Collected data
Segment Open

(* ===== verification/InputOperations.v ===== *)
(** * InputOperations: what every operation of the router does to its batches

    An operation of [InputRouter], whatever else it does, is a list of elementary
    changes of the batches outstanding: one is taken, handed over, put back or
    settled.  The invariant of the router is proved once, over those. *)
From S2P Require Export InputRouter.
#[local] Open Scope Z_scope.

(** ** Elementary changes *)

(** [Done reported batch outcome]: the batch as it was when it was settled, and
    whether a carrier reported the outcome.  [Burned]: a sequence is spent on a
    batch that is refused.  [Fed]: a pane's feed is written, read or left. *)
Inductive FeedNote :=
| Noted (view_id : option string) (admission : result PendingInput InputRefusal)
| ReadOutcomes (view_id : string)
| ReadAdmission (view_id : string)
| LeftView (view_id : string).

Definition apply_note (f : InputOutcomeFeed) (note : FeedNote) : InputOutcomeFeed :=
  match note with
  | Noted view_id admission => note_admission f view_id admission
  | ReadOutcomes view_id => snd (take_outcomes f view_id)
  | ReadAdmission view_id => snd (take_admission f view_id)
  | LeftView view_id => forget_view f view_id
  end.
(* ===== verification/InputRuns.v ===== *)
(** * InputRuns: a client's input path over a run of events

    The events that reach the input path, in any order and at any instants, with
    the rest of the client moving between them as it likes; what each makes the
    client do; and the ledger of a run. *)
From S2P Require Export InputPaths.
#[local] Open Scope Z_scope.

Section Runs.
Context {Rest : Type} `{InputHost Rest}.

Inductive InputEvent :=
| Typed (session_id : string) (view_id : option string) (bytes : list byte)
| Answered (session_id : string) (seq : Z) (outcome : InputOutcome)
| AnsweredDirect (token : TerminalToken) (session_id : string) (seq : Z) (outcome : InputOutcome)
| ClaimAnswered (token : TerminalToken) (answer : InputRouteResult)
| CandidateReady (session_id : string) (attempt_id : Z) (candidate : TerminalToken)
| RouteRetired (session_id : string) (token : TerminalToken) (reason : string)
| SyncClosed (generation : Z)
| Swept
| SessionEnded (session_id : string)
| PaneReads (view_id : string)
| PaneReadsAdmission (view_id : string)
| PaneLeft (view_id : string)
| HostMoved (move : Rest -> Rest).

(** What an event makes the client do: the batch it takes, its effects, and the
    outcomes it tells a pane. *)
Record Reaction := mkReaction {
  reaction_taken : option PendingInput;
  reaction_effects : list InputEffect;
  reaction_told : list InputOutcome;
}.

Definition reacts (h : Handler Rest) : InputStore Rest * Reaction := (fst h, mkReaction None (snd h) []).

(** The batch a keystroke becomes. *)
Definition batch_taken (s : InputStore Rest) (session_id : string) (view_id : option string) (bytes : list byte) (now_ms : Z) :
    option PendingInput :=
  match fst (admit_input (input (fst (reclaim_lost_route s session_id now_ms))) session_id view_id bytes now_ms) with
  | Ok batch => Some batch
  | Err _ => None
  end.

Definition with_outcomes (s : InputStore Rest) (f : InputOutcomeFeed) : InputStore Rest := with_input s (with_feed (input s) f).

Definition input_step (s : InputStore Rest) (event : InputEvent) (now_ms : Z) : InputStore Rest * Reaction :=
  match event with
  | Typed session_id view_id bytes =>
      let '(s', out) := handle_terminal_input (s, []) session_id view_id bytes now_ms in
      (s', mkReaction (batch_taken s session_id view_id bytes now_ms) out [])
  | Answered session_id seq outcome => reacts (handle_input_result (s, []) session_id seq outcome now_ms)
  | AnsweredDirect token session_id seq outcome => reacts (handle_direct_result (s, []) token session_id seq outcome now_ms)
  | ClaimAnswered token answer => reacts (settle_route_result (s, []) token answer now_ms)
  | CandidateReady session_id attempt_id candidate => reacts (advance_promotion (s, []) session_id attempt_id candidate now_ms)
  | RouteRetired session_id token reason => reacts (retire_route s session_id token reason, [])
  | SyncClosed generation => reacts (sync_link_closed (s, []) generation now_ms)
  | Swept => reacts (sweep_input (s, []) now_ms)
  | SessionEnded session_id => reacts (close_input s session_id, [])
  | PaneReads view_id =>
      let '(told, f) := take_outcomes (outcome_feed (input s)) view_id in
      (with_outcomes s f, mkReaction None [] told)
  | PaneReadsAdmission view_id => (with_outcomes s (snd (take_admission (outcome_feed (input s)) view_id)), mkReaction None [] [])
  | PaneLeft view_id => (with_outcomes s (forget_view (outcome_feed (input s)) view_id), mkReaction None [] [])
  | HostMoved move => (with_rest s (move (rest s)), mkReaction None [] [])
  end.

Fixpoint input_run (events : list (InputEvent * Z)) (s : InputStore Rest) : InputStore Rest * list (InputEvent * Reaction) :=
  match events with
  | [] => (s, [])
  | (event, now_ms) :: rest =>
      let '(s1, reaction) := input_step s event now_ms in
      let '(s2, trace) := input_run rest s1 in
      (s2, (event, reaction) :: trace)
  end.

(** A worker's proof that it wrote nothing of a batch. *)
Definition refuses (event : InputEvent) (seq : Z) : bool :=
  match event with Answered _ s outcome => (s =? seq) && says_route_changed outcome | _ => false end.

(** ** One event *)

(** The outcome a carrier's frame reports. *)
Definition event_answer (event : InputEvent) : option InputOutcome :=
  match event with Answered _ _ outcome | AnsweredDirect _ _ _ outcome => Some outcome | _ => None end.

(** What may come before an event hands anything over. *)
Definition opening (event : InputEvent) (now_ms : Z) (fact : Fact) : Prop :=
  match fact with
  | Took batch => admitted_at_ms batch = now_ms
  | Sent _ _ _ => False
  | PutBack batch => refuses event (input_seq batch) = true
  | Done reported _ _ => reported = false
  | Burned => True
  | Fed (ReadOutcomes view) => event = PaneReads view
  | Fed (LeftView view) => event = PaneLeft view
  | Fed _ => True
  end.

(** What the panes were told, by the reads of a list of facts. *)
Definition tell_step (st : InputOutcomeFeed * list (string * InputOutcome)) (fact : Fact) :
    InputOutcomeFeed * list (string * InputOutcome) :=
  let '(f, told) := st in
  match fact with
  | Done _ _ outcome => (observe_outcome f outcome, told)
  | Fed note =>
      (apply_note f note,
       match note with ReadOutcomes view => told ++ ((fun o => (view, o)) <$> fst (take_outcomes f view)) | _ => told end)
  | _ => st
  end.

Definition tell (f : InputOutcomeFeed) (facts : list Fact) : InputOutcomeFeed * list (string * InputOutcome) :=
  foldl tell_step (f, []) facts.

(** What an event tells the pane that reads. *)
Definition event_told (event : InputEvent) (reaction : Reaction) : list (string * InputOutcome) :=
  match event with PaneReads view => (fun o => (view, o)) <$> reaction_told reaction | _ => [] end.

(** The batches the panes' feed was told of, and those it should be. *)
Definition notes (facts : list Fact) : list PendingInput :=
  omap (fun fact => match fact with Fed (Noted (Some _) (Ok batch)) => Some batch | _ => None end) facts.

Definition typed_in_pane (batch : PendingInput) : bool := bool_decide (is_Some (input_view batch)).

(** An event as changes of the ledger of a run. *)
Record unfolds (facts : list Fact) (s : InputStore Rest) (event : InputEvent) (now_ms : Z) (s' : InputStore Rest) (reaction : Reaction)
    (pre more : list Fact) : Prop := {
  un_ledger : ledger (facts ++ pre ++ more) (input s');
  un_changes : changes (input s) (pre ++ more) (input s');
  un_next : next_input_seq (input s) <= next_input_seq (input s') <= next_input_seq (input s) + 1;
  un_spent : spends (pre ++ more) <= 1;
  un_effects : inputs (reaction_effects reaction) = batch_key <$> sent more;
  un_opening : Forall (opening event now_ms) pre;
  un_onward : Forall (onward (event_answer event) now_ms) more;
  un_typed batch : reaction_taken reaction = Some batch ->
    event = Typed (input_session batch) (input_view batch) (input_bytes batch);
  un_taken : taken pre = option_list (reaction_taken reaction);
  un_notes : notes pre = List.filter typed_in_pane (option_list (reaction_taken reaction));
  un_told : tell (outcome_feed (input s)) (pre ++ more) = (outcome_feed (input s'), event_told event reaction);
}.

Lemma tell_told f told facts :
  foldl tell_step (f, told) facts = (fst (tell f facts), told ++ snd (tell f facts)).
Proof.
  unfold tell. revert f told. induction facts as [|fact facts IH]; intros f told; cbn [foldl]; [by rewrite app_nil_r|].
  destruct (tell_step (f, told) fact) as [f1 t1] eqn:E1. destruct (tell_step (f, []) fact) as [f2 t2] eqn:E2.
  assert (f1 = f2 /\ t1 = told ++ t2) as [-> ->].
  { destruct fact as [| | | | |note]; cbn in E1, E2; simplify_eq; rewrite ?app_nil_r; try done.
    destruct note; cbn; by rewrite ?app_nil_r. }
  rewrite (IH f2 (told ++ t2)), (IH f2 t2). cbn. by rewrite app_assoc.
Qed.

Segment Closed
Segment Open

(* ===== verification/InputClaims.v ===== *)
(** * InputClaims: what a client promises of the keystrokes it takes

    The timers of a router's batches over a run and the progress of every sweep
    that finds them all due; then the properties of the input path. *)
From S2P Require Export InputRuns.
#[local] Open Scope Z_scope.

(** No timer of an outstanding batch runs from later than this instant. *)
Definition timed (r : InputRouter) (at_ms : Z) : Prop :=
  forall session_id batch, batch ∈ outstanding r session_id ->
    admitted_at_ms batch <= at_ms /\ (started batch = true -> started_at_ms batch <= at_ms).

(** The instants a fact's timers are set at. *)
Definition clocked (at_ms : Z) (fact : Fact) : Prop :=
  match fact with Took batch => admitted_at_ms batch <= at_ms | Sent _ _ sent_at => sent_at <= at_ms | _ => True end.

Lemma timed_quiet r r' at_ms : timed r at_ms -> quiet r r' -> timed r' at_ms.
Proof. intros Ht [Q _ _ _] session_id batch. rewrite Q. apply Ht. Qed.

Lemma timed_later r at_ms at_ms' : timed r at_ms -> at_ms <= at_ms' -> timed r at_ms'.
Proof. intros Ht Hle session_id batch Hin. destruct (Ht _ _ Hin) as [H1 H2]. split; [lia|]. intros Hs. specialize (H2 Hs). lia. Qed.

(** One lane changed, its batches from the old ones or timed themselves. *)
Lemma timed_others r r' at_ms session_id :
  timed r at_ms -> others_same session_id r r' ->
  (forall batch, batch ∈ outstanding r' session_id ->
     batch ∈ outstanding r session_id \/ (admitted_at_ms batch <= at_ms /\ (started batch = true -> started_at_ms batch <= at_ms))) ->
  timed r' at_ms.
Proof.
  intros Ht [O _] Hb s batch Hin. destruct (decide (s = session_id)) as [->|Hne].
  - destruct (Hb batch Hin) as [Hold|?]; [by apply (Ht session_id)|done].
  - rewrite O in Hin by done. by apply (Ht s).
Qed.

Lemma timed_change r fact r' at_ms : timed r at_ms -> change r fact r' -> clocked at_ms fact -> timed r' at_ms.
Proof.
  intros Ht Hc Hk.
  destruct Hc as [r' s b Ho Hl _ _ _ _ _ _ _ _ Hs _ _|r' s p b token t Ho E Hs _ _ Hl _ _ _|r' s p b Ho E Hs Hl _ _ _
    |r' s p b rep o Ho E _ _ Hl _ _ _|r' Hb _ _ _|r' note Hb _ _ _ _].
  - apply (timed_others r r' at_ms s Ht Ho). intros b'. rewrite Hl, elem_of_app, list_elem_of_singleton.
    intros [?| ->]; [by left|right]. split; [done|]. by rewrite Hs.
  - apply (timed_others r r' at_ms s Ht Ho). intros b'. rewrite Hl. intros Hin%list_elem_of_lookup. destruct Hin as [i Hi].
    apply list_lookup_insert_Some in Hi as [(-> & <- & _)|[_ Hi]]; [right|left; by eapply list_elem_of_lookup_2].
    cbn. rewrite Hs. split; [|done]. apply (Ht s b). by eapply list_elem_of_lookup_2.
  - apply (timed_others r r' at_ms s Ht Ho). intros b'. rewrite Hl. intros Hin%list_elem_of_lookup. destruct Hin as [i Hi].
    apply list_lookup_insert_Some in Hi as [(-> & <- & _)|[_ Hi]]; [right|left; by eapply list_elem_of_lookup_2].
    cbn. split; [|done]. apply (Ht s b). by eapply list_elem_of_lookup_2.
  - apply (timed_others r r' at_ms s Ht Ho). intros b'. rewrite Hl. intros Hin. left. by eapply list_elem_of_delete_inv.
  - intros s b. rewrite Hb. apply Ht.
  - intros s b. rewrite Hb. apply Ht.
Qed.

Segment Closed

#### Work request:
The lines to extract from the data above begin with the line containing "Lemma timed_later r" and end with the line containing "Lemma timed_others r". Extract them exactly, including both.

#### Answer to this task:
Lemma timed_later r at_ms at_ms' : timed r at_ms -> at_ms <= at_ms' -> timed r at_ms'.
Proof. intros Ht Hle session_id batch Hin. destruct (Ht _ _ Hin) as [H1 H2]. split; [lia|]. intros Hs. specialize (H2 Hs). lia. Qed.

(** One lane changed, its batches from the old ones or timed themselves. *)
Lemma timed_others r r' at_ms session_id :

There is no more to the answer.